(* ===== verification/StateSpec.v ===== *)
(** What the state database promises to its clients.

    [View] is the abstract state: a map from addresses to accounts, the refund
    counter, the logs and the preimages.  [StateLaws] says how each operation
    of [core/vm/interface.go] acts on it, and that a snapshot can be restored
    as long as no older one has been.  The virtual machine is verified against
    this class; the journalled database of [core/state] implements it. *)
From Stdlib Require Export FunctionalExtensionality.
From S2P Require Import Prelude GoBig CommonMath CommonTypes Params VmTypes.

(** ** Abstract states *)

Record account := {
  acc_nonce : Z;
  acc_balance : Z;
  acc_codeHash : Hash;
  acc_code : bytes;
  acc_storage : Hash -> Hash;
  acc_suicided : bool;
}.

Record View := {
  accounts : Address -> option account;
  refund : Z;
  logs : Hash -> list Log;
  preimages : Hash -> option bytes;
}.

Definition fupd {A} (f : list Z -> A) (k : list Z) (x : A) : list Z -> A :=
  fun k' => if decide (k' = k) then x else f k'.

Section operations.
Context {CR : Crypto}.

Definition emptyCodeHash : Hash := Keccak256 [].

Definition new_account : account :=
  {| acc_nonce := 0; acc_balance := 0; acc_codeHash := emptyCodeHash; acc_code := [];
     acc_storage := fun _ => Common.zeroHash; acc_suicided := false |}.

****

### PROBLEM
Return only the number of lines in the preceding records that contain the string "core".

### FINISHED EXERCISE
2